Remove triton optimization config, causing error for multi gpu inference (#2079)

tzemicheal · web-flow · commit e6a1170e526f · 2025-01-10T22:14:28.000Z
When running Triton inference for SID & Phishing detection pipeline using multi-gpu on `nvcr.io/nvidia/morpheus/morpheus-tritonserver-models:24.11`. It result on segment fault. The TRT optimization line at the config.pbtxt of the models is causing `tritonserver:24.11` to fail with following error.
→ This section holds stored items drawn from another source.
(* ===== verification/Sysfile.v ===== *)
(** The file system calls of [xv6/kernel/sysfile.c] for one process: its
    descriptors, its directory and its memory over the kernel's open files. *)

From S2P Require Import Prelude CString UnixFile Fs File Syscall.
From S2P Require Pipe.

Definition NOFILE : nat := 16.
Definition MAXARG : nat := 32.
Definition O_RDONLY : Z := 0x000.
Definition O_WRONLY : Z := 0x001.
Definition O_RDWR : Z := 0x002.
Definition O_CREATE : Z := 0x200.
Definition O_CHECKED : Z := 0x400.

Record kst := mkKst {
  k_files : files;
  k_ofile : list (option nat);   (* proc->ofile *)
  k_cwd : nat;
  k_user : uproc;
  k_killed : bool
}.

Definition liftF {A} (m : M files A) : M kst A := λ s,
  match m (k_files s) with
  | Ok (a, f) => Ok (a, mkKst f (k_ofile s) (k_cwd s) (k_user s) (k_killed s))
  | Panic msg => Panic msg
  | Blocked => Blocked
  | Undef => Undef
  | NoFuel => NoFuel
  end.
Definition liftI {A} (m : M fs A) : M kst A := liftF (lift m).

(** Stores into the caller's memory. *)
Definition store (a : Z) (bs : list Z) : M kst unit :=
  modify (λ s, mkKst (k_files s) (k_ofile s) (k_cwd s)
    (mkUproc (u_sz (k_user s)) (u_esp (k_user s)) (put_bytes (u_mem (k_user s)) a bs)) (k_killed s)).
Definition set_ofile (fd : nat) (f : option nat) : M kst unit :=
  modify (λ s, mkKst (k_files s) (<[fd := f]> (k_ofile s)) (k_cwd s) (k_user s) (k_killed s)).

(** A guard that ends the call with -1, and an argument it needs. *)
Definition arg {A} (o : uproc → option A) (k : A → M kst Z) : M kst Z :=
  s ← get; match o (k_user s) with Some a => k a | None => mret (-1) end.
Definition argpath (n : Z) (k : list Z → M kst Z) : M kst Z :=
  arg (λ p, '(a, len) ← argstr p n; Some (str_at p a len)) k.

Definition argfd (n : Z) (k : nat → nat → M kst Z) : M kst Z :=
  arg (λ p, argint p n) (λ fd,
    if (fd <? 0) || (fd >=? Z.of_nat NOFILE) then mret (-1) else
    s ← get;
    match k_ofile s !! Z.to_nat fd with
    | Some (Some f) => k (Z.to_nat fd) f
    | _ => mret (-1)
    end).

Fixpoint free_fd (l : list (option nat)) (k : nat) : option nat :=
  match l with
  | [] => None
  | None :: _ => Some k
  | Some _ :: l' => free_fd l' (S k)
  end.
Definition fdalloc (f : nat) : M kst (option nat) :=
  s ← get;
  match free_fd (k_ofile s) 0 with
  | Some fd => set_ofile fd (Some f);; mret (Some fd)
  | None => mret None
  end.

(** The fields [stati] sets of the [struct stat] at [a]; padding stays. *)
Definition store_stat (a : Z) (st : stat) : M kst unit :=
  store a (le_bytes 2 (st_type st));; store (a + 4) (le_bytes 4 (st_dev st));;
  store (a + 8) (le_bytes 4 (st_ino st));; store (a + 12) (le_bytes 2 (st_nlink st));;
  store (a + 16) (le_bytes 4 (st_size st));; store (a + 20) [st_checksum st].

Section sysfile.
Context `{Devsw}.
(** What an uninitialised [name] array holds, and a page just allocated. *)
Context (junk page : list Z).
(** [exec] of [exec.c]. *)
Context (exec : list Z → list (list Z) → M kst Z).

Definition sys_dup : M kst Z :=
  argfd 0 (λ _ f,
    fd ← fdalloc f;
    match fd with
    | None => mret (-1)
    | Some fd => liftF (filedup f);; mret (Z.of_nat fd)
    end).

Definition sys_read : M kst Z :=
  argfd 0 (λ _ f, arg (λ p, argint p 2) (λ n, arg (λ p, argptr p 1 n) (λ a,
    s ← get;
    r ← liftF (fileread (k_killed s) f n);
    store a r.2;;
    mret r.1))).

Definition sys_write : M kst Z :=
  argfd 0 (λ _ f, arg (λ p, argint p 2) (λ n, arg (λ p, argptr p 1 n) (λ a,
    s ← get;
    liftF (filewrite (k_killed s) f (bytes_at (u_mem (k_user s)) a n) n)))).

Definition sys_close : M kst Z :=
  argfd 0 (λ fd f, set_ofile fd None;; liftF (fileclose f);; mret 0).

Definition sys_fstat : M kst Z :=
  argfd 0 (λ _ f, arg (λ p, argptr p 1 24) (λ a,
    st ← liftF (filestat f);
    match st with
    | Some st => store_stat a st;; mret 0
    | None => mret (-1)
    end)).

Definition namei_k (path : list Z) : M kst (option nat) :=
  s ← get; liftI (namei junk (k_cwd s) path).
Definition nameiparent_k (path : list Z) : M kst (option nat * list Z) :=
  s ← get; liftI (nameiparent (k_cwd s) path junk).

Definition sys_link : M kst Z :=
  argpath 0 (λ old, argpath 1 (λ new,
    ip ← namei_k old;
    match ip with
    | None => mret (-1)
    | Some ip =>
        liftI (ilock ip);;
        i ← liftI (inode_at ip);
        if i_type i =? T_DIR then liftI (iunlockput ip);; mret (-1) else
        liftI (upd_inode ip (λ i, set_nlink (i16 (i_nlink i + 1)) i));;
        liftI (iupdate ip);;
        liftI (iunlock ip);;
        let bad :=
          liftI (ilock ip);;
          liftI (upd_inode ip (λ i, set_nlink (i16 (i_nlink i - 1)) i));;
          liftI (iupdate ip);;
          liftI (iunlockput ip);;
          mret (-1) in
        r ← nameiparent_k new;
        match r with
        | (None, _) => bad
        | (Some dp, name) =>
            liftI (ilock dp);;
            d ← liftI (inode_at dp);
            i ← liftI (inode_at ip);
            l ← (if i_dev d =? i_dev i then liftI (dirlink dp name (i_inum i)) else mret (-1));
            if l <? 0 then liftI (iunlockput dp);; bad else
            liftI (iunlockput dp);;
            liftI (iput ip);;
            mret 0
        end
    end)).

Fixpoint isdirempty_loop (fuel : nat) (dp : nat) (off : Z) : M fs bool :=
  match fuel with
  | O => nofuel
  | S fuel' =>
      i ← inode_at dp;
      if off <? i_size i then
        r ← readi dp off 16;
        if negb (r.1 =? 16) then panic "isdirempty: readi" else
        if negb (de_inum (dec_dirent r.2) =? 0) then mret false else isdirempty_loop fuel' dp (off + 16)
      else mret true
  end.
Definition isdirempty (dp : nat) : M fs bool :=
  i ← inode_at dp; isdirempty_loop (S (Z.to_nat (i_size i / 16))) dp 32.

Definition dotname : list Z := [46; 0].
Definition dotdotname : list Z := [46; 46; 0].

Definition sys_unlink : M kst Z :=
  argpath 0 (λ path,
    r ← nameiparent_k path;
    match r with
    | (None, _) => mret (-1)
    | (Some dp, name) =>
        liftI (ilock dp);;
        c1 ← need (namecmp name dotname);
        c2 ← need (if c1 =? 0 then Some 0 else namecmp name dotdotname);
        if (c1 =? 0) || (c2 =? 0) then liftI (iunlockput dp);; mret (-1) else
        r ← liftI (dirlookup dp name);
        match r with
        | None => liftI (iunlockput dp);; mret (-1)
        | Some (ip, off) =>
            liftI (ilock ip);;
            i ← liftI (inode_at ip);
            if i_nlink i <? 1 then panic "unlink: nlink < 1" else
            e ← (if i_type i =? T_DIR then liftI (isdirempty ip) else mret true);
            if negb e then liftI (iunlockput ip);; liftI (iunlockput dp);; mret (-1) else
            w ← liftI (writei dp (replicate 16 0) off 16);
            if negb (w =? 16) then panic "unlink: writei" else
            when (i_type i =? T_DIR)
              (liftI (upd_inode dp (λ d, set_nlink (i16 (i_nlink d - 1)) d));; liftI (iupdate dp));;
            liftI (iunlockput dp);;
            liftI (upd_inode ip (λ i, set_nlink (i16 (i_nlink i - 1)) i));;
            liftI (iupdate ip);;
            liftI (iunlockput ip);;
            mret 0
        end
    end).

Definition create (path : list Z) (type major minor : Z) : M kst (option nat) :=
  r ← nameiparent_k path;
  match r with
  | (None, _) => mret None
  | (Some dp, name) =>
      liftI (ilock dp);;
      r ← liftI (dirlookup dp name);
      match r with
      | Some (ip, _) =>
          liftI (iunlockput dp);;
          liftI (ilock ip);;
          i ← liftI (inode_at ip);
          if (type =? T_FILE) && (i_type i =? T_FILE) then mret (Some ip) else
          if (type =? T_CHECKED) && (i_type i =? T_CHECKED) then mret (Some ip) else
          liftI (iunlockput ip);; mret None
      | None =>
          d ← liftI (inode_at dp);
          ip ← liftI (ialloc (i_dev d) type);
          liftI (ilock ip);;
          liftI (upd_inode ip (λ i, set_nlink 1 (set_devnums major minor i)));;
          liftI (iupdate ip);;
          i ← liftI (inode_at ip);
          when (type =? T_DIR)
            (liftI (upd_inode dp (λ d, set_nlink (i16 (i_nlink d + 1)) d));;
             liftI (iupdate dp);;
             r1 ← liftI (dirlink ip dotname (i_inum i));
             if r1 <? 0 then panic "create dots" else
             r2 ← liftI (dirlink ip dotdotname (i_inum d));
             if r2 <? 0 then panic "create dots" else mret tt);;
          r ← liftI (dirlink dp name (i_inum i));
          if r <? 0 then panic "create: dirlink" else
          liftI (iunlockput dp);;
          mret (Some ip)
      end
  end.

(** [sys_open] after its arguments. *)
Definition open_inode (path : list Z) (omode : Z) : M kst (option nat) :=
  if ctrue (Z.land omode O_CREATE) then create path T_FILE 0 0
  else if ctrue (Z.land (Z.land omode O_CREATE) O_CHECKED) then create path T_CHECKED 0 0
  else
    ip ← namei_k path;
    match ip with
    | None => mret None
    | Some ip =>
        liftI (ilock ip);;
        i ← liftI (inode_at ip);
        if (i_type i =? T_DIR) && negb (omode =? O_RDONLY) then liftI (iunlockput ip);; mret None
        else mret (Some ip)
    end.
Definition do_open (path : list Z) (omode : Z) : M kst Z :=
  ip ← open_inode path omode;
  match ip with
  | None => mret (-1)
  | Some ip =>
      f ← liftF filealloc;
      fd ← (match f with Some f => fdalloc f | None => mret None end);
      match f, fd with
      | Some f, Some fd =>
          liftI (iunlock ip);;
          liftF (upd_file f (λ y, mkFile FD_INODE (f_ref y) (cbool (negb (ctrue (Z.land omode O_WRONLY))))
            (cbool (ctrue (Z.land omode O_WRONLY) || ctrue (Z.land omode O_RDWR))) (f_pipe y) ip 0));;
          mret (Z.of_nat fd)
      | _, _ =>
          (match f with Some f => liftF (fileclose f) | None => mret tt end);;
          liftI (iunlockput ip);;
          mret (-1)
      end
  end.
Definition sys_open : M kst Z :=
  argpath 0 (λ path, arg (λ p, argint p 1) (λ omode, do_open path omode)).

Definition sys_mkdir : M kst Z :=
  argpath 0 (λ path,
    ip ← create path T_DIR 0 0;
    match ip with None => mret (-1) | Some ip => liftI (iunlockput ip);; mret 0 end).

Definition sys_mknod : M kst Z :=
  argpath 0 (λ path, arg (λ p, argint p 1) (λ major, arg (λ p, argint p 2) (λ minor,
    ip ← create path T_DEV (i16 major) (i16 minor);
    match ip with None => mret (-1) | Some ip => liftI (iunlockput ip);; mret 0 end))).

Definition sys_chdir : M kst Z :=
  argpath 0 (λ path,
    ip ← namei_k path;
    match ip with
    | None => mret (-1)
    | Some ip =>
        liftI (ilock ip);;
        i ← liftI (inode_at ip);
        if negb (i_type i =? T_DIR) then liftI (iunlockput ip);; mret (-1) else
        liftI (iunlock ip);;
        s ← get;
        liftI (iput (k_cwd s));;
        modify (λ s, mkKst (k_files s) (k_ofile s) ip (k_user s) (k_killed s));;
        mret 0
    end).

(** The loop of [sys_exec] over the argument vector: the strings from index
    [i] on; [None] when the call fails. *)
Fixpoint exec_args (n : nat) (p : uproc) (uargv i : Z) : option (list (list Z)) :=
  match n with
  | O => None   (* i >= NELEM(argv) *)
  | S n' =>
      uarg ← fetchint p (u32 (uargv + 4 * i));
      if uarg =? 0 then Some [] else
      len ← fetchstr p (u32 uarg);
      l ← exec_args n' p uargv (i + 1);
      Some (str_at p (u32 uarg) len :: l)
  end.
Definition sys_exec : M kst Z :=
  argpath 0 (λ path, arg (λ p, argint p 1) (λ uargv,
    arg (λ p, exec_args MAXARG p (u32 uargv) 0) (λ argv, exec path argv))).

Definition sys_pipe : M kst Z :=
  arg (λ p, argptr p 0 8) (λ fd,
    r ← liftF (pipealloc page);
    match r with
    | None => mret (-1)
    | Some (rf, wf) =>
        fd0 ← fdalloc rf;
        fd1 ← (match fd0 with Some _ => fdalloc wf | None => mret None end);
        match fd0, fd1 with
        | Some fd0, Some fd1 =>
            store fd (le_bytes 4 (Z.of_nat fd0));;
            store (u32 (fd + 4)) (le_bytes 4 (Z.of_nat fd1));;
            mret 0
        | _, _ =>
            (match fd0 with Some fd0 => set_ofile fd0 None | None => mret tt end);;
            liftF (fileclose rf);;
            liftF (fileclose wf);;
            mret (-1)
        end
    end).
End sysfile.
This PR address the issue to run when all gpu is selected for inference. > 2024-12-09 23:24:38.378753895 [E:onnxruntime:, sequential_executor.cc:516 ExecuteKernel] Non-zero status code returned while running TRTKernel_graph_torch_jit_3139280210422962738_0 node. Name:'TensorrtExecutionProvider_TRTKernel_graph_torch_jit_3139280210422962738_0_0' Status Message: TensorRT EP execution context enqueue failed. Closes #2028 ## By Submitting this PR I confirm: - I am familiar with the [Contributing Guidelines](https://github.com/nv-morpheus/Morpheus/blob/main/docs/source/developer_guide/contributing.md). - When the PR is ready for review, new or existing tests cover these changes. - When the PR is ready for review, the documentation is up to date with these changes. Authors: - Tad ZeMicheal (https://github.com/tzemicheal) - David Gardner (https://github.com/dagardner-nv) Approvers: - https://github.com/hsin-c - David Gardner (https://github.com/dagardner-nv) URL: #2079
diff --git a/models/triton-model-repo/phishing-bert-onnx/config.pbtxt b/models/triton-model-repo/phishing-bert-onnx/config.pbtxt
@@ -28,10 +28,3 @@ dynamic_batching {
   max_queue_delay_microseconds: 50000
 }
 
-optimization { execution_accelerators {
-  gpu_execution_accelerator : [ {
-    name : "tensorrt"
-    parameters { key: "precision_mode" value: "FP16" }
-    parameters { key: "max_workspace_size_bytes" value: "1073741824" }
-    }]
-}}
diff --git a/models/triton-model-repo/sid-minibert-onnx/config.pbtxt b/models/triton-model-repo/sid-minibert-onnx/config.pbtxt
@@ -28,10 +28,3 @@ dynamic_batching {
   max_queue_delay_microseconds: 50000
 }
 
-optimization { execution_accelerators {
-  gpu_execution_accelerator : [ {
-    name : "tensorrt"
-    parameters { key: "precision_mode" value: "FP16" }
-    parameters { key: "max_workspace_size_bytes" value: "1073741824" }
-    }]
-}}